▸ What the task asks
Print the lines that run from the line with "(Some d, r)" to the line with "group1 := g1;", keeping both end lines, exactly as they appear in the entries below, and nothing else.

(Records from a data source)
───

(** * CodeOwl extension: diff parsing, commit watching and review threads

    A shallow embedding of the TypeScript sources of the extension
    ([GitIntegration.parseDiffText], [GitIntegration.handleRepositoryChange],
    [GitIntegration.analyzeNewCommit] and the [CommentManager] class) together
    with the properties the design document states about them. *)

From Stdlib Require Import Ascii String ZArith NArith Lia.
From stdpp Require Import base option list strings pretty gmap.


(** ** JavaScript values used by the sources

    A string is the sequence of its code units; the sources only ever test
    or cut at ASCII characters, so one [ascii] stands for one unit. *)

Module Js.

(** A thrown exception.  [TypeError] is what a property access on [null]
    or [undefined] raises; [HostError] stands for a rejection coming from a
    collaborator (the git extension, the editor, the language model). *)
Inductive exn : Type :=
| TypeError (what : string)
| HostError (what : string).

Inductive result (A : Type) : Type :=
| Ok (a : A)
| Throw (e : exn).
Arguments Ok {A} a.
Arguments Throw {A} e.

#[export] Instance result_ret : MRet result := fun _ a => Ok a.
#[export] Instance result_bind : MBind result := fun _ _ f m =>
  match m with
  | Ok a => f a
  | Throw e => Throw e
  end.

(** [x.prop] on a nullable [x]. *)
Definition deref {A} (what : string) (o : option A) : result A :=
  match o with
  | Some a => Ok a
  | None => Throw (TypeError what)
  end.

(** [if (x)] on a nullable object reference. *)
Definition truthy {A} (o : option A) : bool :=
  match o with
  | Some _ => true
  | None => false
  end.

(** [if (s)] on a nullable string: the empty string is falsy as well. *)
Definition truthy_str (o : option string) : bool :=
  match o with
  | Some s => negb (String.eqb s "")
  | None => false
  end.

(** [a || b] on nullable strings. *)
Definition or_else (a : option string) (b : option string) : option string :=
  if truthy_str a then a else b.

(** [s.startsWith(p)] *)
Definition startsWith (s p : string) : bool := String.prefix p s.

(** [s.substring(n)]: the string without its first [n] code units. *)
Fixpoint substring (n : nat) (s : string) : string :=
  match n, s with
  | O, _ => s
  | S n', String _ s' => substring n' s'
  | S _, EmptyString => EmptyString
  end.

(** [s.split(sep)] for a one-character separator: never empty, and the
    pieces joined by [sep] give [s] back. *)
Fixpoint split (sep : ascii) (s : string) : list string :=
  match s with
  | EmptyString => [EmptyString]
  | String c s' =>
      if Ascii.eqb c sep then EmptyString :: split sep s'
      else match split sep s' with
           | w :: ws => String c w :: ws
           | [] => [String c EmptyString]
           end
  end.

(** *** Numbers

    The numbers of the parser are non-negative integers held in IEEE
    doubles: every integer up to 2^53 is exact, larger ones are rounded to
    the nearest double (ties to even), and from 2^1024 on the value is
    [Infinity]. *)
Inductive number : Type :=
| Num (n : N)
| Infinity.

#[export] Instance number_eq_dec : EqDecision number.
Proof. solve_decision. Defined.

(** The Number value of a mathematical natural number. *)
Definition to_number (n : N) : number :=
  if (n <? 2 ^ 53)%N then Num n
  else
    let e := (N.log2 n - 52)%N in
    let q := N.shiftr n e in
    let r := (n mod 2 ^ e)%N in
    let half := (2 ^ (e - 1))%N in
    let q' := if (r <? half)%N then q
              else if (half <? r)%N then (q + 1)%N
              else if N.even q then q else (q + 1)%N in
    let v := N.shiftl q' e in
    if (2 ^ 1024 <=? v)%N then Infinity else Num v.

(** [x++] (the value stored back into [x]). *)
Definition incr (x : number) : number :=
  match x with
  | Num n => to_number (n + 1)
  | Infinity => Infinity
  end.

Definition is_digit (c : ascii) : bool :=
  let n := nat_of_ascii c in (48 <=? n)%nat && (n <=? 57)%nat.

Definition digit_value (c : ascii) : N := (N_of_ascii c - 48)%N.

Fixpoint decimal_value (acc : N) (s : string) : N :=
  match s with
  | EmptyString => acc
  | String c s' => decimal_value (10 * acc + digit_value c)%N s'
  end.

(** [parseInt(s)] for a string of decimal digits (the only strings the
    parser passes to it): the value of the digits, correctly rounded, which
    is what the engine of the editor computes. *)
Definition parseInt (s : string) : number := to_number (decimal_value 0 s).

(** *** The hunk-header pattern
    [/@@ -(\d+)(?:,(\d+))? \+(\d+)(?:,(\d+))? @@/]

    [\d+] is greedy and is followed in the pattern by a character that is
    not a digit, and the optional group starts with a comma where the
    pattern otherwise wants a space, so backtracking never finds a match
    that the one greedy pass below misses. *)

(** The longest prefix of digits and what follows it. *)
Fixpoint span_digits (s : string) : string * string :=
  match s with
  | EmptyString => (EmptyString, EmptyString)
  | String c s' =>
      if is_digit c then
        let '(d, r) := span_digits s' in (String c d, r)
      else (EmptyString, s)
  end.

(** [p] followed by the rest, when [s] starts with [p]. *)
Fixpoint strip_prefix (p s : string) : option string :=
  match p, s with
  | EmptyString, _ => Some s
  | String a p', String b s' => if Ascii.eqb a b then strip_prefix p' s' else None
  | String _ _, EmptyString => None
  end.

(** [(\d+)] *)
Definition digits1 (s : string) : option (string * string) :=
  let '(d, r) := span_digits s in
  if String.eqb d "" then None else Some (d, r).

(** [(?:,(\d+))?] *)
Definition opt_count (s : string) : option string * string :=
  match strip_prefix "," s with
  | Some s' =>
      match digits1 s' with
      | Some (d, r) => (Some d, r)
      | None => (None, s)
      end
  | None => (None, s)
  end.

(** The capture groups of a successful match. *)
Record HunkMatch : Type := {
  group1 : string;
  group2 : option string;
  group3 : string;
  group4 : option string
}.

(** A match of the pattern starting at the first character of [s]. *)
Definition match_here (s : string) : option HunkMatch :=
  s1 ← strip_prefix "@@ -" s;
  '(g1, s2) ← digits1 s1;
  let '(g2, s3) := opt_count s2 in
  s4 ← strip_prefix " +" s3;
  '(g3, s5) ← digits1 s4;
  let '(g4, s6) := opt_count s5 in
  _ ← strip_prefix " @@" s6;
  Some {| group1 := g1; group2 := g2; group3 := g3; group4 := g4 |}.

(** [line.match(pattern)]: the leftmost match anywhere in the line. *)
Fixpoint hunk_header_match (s : string) : option HunkMatch :=
  match match_here s with
  | Some m => Some m
  | None =>
      match s with
      | EmptyString => None
      | String _ s' => hunk_header_match s'
      end
  end.

End Js.

(** ** The diff parser: [GitIntegration.parseDiffText] *)

Module DiffParser.
Import Js.

(** [DiffLine.type] *)
Inductive LineType : Type := add | remove | context.

#[export] Instance LineType_eq_dec : EqDecision LineType.
Proof. solve_decision. Defined.

(** The values [parseDiffText] gives to [ParsedDiff.status]. *)
Inductive FileStatus : Type := added | modified | deleted.

Record DiffLine : Type := {
  type : LineType;
  content : string;
  oldLineNumber : option number;
  newLineNumber : option number
}.

Record DiffHunk : Type := {
  oldStart : number;
  oldCount : number;
  newStart : number;
  newCount : number;
  lines : list DiffLine
}.

(** [ParsedDiff], over the representation [H] of the entries of [hunks]:
    references into the store while the parser runs, hunk values in the
    result. *)
Record ParsedDiff (H : Type) : Type := {
  filePath : string;
  status : FileStatus;
  hunks : list H;
  addedLines : number;
  removedLines : number
}.
Arguments filePath {H} _.
Arguments status {H} _.
Arguments hunks {H} _.
Arguments addedLines {H} _.
Arguments removedLines {H} _.

(** Hunks are objects: [currentHunk] and the entries of
    [currentFile.hunks] may be one and the same object, and a line pushed
    through [currentHunk] is then seen through the array as well.  The
    store holds the hunk objects created so far; a reference is an index
    into it. *)
Abbreviation ref := nat (only parsing).

(** The local variables of [parseDiffText]. *)
Record Locals : Type := {
  store : list DiffHunk;
  parsedDiffs : list (ParsedDiff ref);
  currentFile : option (ParsedDiff ref);
  currentHunk : option ref;
  oldLineNum : number;
  newLineNum : number
}.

───

▸ The answer
      | Some (d, r) => (Some d, r)
      | None => (None, s)
      end
  | None => (None, s)
  end.

(** The capture groups of a successful match. *)
Record HunkMatch : Type := {
  group1 : string;
  group2 : option string;
  group3 : string;
  group4 : option string
}.

(** A match of the pattern starting at the first character of [s]. *)
Definition match_here (s : string) : option HunkMatch :=
  s1 ← strip_prefix "@@ -" s;
  '(g1, s2) ← digits1 s1;
  let '(g2, s3) := opt_count s2 in
  s4 ← strip_prefix " +" s3;
  '(g3, s5) ← digits1 s4;
  let '(g4, s6) := opt_count s5 in
  _ ← strip_prefix " @@" s6;
  Some {| group1 := g1; group2 := g2; group3 := g3; group4 := g4 |}.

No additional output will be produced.